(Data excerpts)
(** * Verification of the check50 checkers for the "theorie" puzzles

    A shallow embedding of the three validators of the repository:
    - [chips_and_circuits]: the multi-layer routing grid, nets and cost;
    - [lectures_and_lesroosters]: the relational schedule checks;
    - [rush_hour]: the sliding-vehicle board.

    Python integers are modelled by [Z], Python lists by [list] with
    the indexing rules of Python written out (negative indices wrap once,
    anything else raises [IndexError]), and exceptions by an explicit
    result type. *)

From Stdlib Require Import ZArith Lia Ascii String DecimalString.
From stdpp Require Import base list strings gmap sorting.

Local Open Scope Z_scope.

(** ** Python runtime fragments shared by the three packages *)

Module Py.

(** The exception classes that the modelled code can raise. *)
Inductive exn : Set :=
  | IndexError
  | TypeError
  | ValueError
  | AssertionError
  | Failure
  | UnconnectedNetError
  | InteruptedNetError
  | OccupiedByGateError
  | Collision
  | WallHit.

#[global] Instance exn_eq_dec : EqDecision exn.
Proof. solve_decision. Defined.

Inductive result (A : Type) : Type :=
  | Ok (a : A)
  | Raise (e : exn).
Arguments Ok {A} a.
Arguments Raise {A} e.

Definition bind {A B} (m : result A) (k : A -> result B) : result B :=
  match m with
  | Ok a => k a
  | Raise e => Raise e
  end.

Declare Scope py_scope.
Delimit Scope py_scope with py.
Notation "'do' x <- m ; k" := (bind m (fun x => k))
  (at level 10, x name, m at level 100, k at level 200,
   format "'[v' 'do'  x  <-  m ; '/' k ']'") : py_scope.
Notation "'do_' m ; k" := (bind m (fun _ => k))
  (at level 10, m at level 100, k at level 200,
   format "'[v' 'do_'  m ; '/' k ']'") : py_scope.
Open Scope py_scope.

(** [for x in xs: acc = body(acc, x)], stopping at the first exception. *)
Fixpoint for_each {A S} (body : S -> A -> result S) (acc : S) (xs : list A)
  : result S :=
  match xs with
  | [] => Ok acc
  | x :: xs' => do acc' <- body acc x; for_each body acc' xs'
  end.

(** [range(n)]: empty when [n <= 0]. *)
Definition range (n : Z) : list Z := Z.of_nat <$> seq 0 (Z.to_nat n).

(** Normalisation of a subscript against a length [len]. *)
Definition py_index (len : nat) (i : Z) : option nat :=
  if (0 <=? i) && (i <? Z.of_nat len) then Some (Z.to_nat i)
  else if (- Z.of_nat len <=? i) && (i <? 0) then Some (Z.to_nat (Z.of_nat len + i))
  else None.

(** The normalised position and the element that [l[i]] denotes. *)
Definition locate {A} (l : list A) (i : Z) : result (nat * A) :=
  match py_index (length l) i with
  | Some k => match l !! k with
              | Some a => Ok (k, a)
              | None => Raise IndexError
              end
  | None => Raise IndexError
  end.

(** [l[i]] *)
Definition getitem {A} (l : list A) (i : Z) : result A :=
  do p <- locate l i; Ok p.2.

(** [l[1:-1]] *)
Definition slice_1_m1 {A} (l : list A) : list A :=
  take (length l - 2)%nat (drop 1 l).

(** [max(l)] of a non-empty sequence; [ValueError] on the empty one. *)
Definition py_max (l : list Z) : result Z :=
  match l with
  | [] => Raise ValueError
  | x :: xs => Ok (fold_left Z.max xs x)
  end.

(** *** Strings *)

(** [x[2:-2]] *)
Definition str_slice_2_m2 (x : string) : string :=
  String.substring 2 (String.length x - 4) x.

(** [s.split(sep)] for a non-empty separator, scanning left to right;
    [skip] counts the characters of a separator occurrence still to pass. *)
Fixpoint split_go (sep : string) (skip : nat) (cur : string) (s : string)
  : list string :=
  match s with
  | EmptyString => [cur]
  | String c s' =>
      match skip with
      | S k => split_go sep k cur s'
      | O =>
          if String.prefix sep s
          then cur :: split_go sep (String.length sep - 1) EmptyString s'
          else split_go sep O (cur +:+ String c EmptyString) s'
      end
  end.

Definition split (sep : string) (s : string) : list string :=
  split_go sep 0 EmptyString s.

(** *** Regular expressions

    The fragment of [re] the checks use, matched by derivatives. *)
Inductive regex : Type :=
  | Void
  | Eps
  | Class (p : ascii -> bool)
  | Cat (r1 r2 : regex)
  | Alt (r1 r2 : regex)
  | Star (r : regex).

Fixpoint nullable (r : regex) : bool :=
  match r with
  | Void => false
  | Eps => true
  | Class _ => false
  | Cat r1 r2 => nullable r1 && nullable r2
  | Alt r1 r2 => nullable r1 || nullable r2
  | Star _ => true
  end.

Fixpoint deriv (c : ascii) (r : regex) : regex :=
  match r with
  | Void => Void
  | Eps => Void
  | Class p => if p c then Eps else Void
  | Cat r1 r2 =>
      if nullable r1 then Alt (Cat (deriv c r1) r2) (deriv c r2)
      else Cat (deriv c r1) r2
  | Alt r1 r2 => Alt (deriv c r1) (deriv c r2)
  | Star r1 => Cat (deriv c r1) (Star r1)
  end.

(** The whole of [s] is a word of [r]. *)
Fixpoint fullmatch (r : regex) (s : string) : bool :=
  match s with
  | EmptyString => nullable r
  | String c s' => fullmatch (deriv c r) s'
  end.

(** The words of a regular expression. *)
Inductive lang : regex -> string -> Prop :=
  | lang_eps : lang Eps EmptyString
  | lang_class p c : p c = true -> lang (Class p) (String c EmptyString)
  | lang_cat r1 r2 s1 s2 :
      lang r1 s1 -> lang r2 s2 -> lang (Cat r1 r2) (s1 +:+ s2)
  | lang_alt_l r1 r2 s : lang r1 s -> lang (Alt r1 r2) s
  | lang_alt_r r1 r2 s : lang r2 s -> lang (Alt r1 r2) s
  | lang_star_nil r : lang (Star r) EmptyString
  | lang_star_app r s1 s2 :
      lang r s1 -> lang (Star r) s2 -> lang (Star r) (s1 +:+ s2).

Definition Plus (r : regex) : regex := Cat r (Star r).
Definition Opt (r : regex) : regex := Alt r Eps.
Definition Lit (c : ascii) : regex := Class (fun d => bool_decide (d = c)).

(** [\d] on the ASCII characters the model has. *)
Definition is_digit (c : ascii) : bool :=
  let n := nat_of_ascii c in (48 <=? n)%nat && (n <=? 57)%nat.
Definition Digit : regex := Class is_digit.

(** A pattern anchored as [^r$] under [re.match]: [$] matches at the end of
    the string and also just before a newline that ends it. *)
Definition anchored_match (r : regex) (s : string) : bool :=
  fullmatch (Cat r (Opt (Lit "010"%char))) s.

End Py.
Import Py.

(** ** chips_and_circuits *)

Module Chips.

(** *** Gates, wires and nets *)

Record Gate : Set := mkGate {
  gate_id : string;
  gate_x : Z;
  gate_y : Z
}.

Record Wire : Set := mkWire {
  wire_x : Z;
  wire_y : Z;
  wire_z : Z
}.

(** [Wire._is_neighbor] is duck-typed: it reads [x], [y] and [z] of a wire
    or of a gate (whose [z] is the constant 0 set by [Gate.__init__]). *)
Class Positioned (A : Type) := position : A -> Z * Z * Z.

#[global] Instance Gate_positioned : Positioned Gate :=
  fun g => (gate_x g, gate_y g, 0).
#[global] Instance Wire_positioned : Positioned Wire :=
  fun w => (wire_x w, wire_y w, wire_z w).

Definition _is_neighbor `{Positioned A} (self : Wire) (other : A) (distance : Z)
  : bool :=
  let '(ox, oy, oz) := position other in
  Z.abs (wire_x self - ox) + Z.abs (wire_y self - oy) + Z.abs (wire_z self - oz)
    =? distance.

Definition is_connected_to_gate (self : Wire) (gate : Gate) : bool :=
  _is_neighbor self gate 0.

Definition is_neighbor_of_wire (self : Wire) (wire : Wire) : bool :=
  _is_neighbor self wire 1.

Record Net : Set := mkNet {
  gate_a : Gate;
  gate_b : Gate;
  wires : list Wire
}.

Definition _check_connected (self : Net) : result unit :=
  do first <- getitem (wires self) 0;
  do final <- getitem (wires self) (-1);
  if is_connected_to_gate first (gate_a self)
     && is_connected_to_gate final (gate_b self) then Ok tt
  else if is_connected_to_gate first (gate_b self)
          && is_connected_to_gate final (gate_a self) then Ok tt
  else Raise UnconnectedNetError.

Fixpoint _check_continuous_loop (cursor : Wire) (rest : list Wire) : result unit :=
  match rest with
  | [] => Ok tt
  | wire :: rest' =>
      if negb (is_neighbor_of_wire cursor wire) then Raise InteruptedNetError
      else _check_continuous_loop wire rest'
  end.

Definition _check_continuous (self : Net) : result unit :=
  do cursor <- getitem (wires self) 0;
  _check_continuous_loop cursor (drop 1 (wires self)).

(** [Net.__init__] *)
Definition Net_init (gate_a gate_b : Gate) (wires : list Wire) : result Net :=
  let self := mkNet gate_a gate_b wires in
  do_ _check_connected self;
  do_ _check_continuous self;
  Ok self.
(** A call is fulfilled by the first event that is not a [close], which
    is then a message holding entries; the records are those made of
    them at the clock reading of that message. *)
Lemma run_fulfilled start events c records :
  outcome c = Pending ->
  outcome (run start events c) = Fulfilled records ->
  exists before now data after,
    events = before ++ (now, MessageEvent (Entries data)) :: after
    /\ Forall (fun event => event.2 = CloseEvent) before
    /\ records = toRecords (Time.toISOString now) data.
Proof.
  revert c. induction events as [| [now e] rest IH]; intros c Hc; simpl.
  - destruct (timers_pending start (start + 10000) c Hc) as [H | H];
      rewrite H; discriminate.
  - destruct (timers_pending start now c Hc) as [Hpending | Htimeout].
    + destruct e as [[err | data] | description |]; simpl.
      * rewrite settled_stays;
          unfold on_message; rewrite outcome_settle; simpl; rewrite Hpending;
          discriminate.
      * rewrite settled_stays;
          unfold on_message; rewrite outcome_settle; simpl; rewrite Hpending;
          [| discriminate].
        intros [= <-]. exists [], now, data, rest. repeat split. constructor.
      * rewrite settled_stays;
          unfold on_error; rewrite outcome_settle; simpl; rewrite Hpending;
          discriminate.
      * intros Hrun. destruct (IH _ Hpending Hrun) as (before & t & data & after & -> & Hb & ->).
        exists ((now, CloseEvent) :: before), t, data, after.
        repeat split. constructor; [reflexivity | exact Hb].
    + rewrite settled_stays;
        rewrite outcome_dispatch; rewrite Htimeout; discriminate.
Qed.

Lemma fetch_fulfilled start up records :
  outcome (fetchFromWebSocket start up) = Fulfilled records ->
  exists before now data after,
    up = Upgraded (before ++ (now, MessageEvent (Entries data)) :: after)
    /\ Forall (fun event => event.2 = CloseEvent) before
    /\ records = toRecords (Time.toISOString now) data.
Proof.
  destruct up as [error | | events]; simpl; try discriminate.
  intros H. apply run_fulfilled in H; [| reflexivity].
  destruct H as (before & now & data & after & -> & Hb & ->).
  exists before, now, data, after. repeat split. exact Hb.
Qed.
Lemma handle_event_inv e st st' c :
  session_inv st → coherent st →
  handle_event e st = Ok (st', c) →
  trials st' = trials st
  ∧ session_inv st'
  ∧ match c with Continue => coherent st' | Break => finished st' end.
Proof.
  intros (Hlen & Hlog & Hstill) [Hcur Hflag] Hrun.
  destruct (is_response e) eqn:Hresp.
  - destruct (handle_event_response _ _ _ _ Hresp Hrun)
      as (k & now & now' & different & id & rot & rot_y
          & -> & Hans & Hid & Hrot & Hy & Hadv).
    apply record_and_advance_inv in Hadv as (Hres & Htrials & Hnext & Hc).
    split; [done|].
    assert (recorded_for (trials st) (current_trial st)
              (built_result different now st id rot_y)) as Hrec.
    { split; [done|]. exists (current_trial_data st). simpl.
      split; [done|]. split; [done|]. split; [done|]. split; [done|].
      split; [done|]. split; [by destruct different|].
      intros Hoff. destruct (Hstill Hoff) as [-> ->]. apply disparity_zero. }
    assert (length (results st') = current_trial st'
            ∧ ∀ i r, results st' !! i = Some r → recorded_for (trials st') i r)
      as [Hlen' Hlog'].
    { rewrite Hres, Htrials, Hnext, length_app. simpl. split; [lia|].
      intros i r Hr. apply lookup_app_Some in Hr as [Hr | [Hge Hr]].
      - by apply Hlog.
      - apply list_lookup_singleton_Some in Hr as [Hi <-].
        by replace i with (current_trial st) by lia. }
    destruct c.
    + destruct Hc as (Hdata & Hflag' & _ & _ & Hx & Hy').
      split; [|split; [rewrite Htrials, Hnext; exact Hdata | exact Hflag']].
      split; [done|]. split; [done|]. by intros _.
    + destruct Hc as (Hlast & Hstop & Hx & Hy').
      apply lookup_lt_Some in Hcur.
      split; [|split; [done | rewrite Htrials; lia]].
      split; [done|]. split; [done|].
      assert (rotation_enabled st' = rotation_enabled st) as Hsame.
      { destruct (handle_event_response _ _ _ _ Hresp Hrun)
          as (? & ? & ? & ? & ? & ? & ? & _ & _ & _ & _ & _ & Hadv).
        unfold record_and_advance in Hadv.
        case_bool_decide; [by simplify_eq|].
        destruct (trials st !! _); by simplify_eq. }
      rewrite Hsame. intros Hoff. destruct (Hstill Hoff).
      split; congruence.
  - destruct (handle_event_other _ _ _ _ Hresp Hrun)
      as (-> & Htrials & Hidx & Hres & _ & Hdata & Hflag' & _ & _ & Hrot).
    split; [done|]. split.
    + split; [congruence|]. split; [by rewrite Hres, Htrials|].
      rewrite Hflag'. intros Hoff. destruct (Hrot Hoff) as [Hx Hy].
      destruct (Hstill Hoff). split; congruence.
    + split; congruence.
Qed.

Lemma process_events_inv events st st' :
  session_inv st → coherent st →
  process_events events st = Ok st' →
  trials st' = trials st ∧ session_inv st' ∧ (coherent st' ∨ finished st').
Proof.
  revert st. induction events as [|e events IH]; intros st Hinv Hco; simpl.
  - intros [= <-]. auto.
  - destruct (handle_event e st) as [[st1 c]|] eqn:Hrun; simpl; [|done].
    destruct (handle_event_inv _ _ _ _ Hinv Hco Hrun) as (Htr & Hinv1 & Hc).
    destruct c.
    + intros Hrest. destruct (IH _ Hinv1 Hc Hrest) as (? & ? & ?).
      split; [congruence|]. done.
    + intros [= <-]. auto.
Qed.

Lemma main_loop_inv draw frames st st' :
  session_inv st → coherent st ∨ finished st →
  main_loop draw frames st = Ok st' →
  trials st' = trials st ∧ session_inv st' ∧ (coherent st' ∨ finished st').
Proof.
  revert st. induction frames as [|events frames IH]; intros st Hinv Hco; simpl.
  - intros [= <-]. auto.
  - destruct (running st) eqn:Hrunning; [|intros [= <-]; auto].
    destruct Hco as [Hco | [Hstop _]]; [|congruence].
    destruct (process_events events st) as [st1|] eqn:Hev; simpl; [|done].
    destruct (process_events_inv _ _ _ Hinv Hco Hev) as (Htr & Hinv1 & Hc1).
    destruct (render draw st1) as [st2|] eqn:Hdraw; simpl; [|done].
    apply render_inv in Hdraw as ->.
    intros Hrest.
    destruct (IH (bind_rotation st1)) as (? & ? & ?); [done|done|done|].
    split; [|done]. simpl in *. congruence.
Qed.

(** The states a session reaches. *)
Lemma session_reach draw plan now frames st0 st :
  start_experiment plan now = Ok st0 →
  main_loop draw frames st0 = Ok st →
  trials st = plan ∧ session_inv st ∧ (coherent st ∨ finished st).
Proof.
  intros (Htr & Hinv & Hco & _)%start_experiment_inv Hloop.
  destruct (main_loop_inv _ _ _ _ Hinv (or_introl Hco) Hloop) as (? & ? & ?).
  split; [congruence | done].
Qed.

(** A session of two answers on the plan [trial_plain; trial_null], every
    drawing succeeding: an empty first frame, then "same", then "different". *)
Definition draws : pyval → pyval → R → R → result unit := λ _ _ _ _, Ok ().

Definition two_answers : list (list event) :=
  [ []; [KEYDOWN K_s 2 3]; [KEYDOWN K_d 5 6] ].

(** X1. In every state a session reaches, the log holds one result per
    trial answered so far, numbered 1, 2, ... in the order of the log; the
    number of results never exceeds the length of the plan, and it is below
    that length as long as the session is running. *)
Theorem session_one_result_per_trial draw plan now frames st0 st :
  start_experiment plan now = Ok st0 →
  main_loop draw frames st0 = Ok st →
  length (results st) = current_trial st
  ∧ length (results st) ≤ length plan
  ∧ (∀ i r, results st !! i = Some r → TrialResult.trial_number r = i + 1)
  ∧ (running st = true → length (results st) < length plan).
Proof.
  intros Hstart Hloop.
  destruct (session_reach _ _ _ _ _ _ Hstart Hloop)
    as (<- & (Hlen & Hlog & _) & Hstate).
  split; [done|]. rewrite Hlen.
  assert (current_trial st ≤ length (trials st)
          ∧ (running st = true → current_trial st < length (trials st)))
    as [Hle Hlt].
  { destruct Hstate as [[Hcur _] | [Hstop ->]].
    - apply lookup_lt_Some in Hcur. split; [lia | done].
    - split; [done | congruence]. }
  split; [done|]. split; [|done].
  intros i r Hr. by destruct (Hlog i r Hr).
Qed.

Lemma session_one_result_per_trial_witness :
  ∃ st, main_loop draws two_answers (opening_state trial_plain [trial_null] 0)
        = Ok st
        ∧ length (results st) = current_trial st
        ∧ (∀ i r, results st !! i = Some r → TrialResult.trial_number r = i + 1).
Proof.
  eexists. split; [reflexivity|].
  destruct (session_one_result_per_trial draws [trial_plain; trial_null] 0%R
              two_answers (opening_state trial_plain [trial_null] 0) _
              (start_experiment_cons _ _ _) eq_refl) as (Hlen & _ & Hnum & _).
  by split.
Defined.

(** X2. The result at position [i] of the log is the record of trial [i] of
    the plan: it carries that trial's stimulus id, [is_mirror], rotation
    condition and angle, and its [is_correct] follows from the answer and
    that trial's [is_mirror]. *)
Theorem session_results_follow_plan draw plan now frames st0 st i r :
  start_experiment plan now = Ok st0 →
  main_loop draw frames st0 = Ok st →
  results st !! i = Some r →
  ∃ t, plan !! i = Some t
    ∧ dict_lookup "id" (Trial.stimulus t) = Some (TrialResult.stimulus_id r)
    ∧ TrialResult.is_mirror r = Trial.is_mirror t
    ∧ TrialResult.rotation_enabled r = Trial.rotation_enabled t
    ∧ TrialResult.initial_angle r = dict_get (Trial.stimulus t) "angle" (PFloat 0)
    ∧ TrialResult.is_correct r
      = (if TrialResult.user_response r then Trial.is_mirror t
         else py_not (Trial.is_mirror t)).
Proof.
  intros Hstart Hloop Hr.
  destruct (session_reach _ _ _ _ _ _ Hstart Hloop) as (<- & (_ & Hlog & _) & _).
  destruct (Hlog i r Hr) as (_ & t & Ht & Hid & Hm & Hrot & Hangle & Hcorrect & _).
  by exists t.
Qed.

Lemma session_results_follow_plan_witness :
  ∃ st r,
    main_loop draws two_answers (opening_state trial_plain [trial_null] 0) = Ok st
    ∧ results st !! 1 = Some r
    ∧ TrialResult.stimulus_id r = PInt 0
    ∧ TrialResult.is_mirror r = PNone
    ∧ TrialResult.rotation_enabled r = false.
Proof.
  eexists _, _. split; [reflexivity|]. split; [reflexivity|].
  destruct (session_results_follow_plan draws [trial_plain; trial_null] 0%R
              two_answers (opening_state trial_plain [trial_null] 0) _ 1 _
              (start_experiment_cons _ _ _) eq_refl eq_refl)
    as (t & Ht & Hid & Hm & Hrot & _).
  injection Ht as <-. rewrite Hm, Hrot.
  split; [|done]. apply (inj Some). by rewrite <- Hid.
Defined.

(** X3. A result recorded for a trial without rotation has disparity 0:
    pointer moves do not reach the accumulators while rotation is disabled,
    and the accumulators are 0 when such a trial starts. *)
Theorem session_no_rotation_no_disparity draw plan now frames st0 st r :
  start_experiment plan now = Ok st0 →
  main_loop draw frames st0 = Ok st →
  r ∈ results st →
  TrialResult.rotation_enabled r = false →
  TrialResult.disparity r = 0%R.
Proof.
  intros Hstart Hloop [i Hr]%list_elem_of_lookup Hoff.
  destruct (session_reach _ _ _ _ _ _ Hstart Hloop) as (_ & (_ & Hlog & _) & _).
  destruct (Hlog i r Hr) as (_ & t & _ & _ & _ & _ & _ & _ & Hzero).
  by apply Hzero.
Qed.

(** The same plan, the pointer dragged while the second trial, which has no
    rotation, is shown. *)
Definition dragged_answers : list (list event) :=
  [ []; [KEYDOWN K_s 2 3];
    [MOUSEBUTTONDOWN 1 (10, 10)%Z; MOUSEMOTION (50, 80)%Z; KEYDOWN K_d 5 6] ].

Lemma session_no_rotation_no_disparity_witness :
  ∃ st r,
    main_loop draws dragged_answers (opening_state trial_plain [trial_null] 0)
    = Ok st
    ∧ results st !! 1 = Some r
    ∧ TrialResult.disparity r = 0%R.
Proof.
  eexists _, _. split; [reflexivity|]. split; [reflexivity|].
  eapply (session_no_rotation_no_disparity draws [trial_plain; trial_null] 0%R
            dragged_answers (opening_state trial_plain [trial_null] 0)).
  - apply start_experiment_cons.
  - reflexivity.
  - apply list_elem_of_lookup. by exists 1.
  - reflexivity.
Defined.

*The problem:*
Give back, exactly and with nothing added, the lines from the line containing "rotation, is shown. *)" through the final line of the records above, both of them included.

*Expected output:*
    rotation, is shown. *)
Definition dragged_answers : list (list event) :=
  [ []; [KEYDOWN K_s 2 3];
    [MOUSEBUTTONDOWN 1 (10, 10)%Z; MOUSEMOTION (50, 80)%Z; KEYDOWN K_d 5 6] ].

Lemma session_no_rotation_no_disparity_witness :
  ∃ st r,
    main_loop draws dragged_answers (opening_state trial_plain [trial_null] 0)
    = Ok st
    ∧ results st !! 1 = Some r
    ∧ TrialResult.disparity r = 0%R.
Proof.
  eexists _, _. split; [reflexivity|]. split; [reflexivity|].
  eapply (session_no_rotation_no_disparity draws [trial_plain; trial_null] 0%R
            dragged_answers (opening_state trial_plain [trial_null] 0)).
  - apply start_experiment_cons.
  - reflexivity.
  - apply list_elem_of_lookup. by exists 1.
  - reflexivity.
Defined.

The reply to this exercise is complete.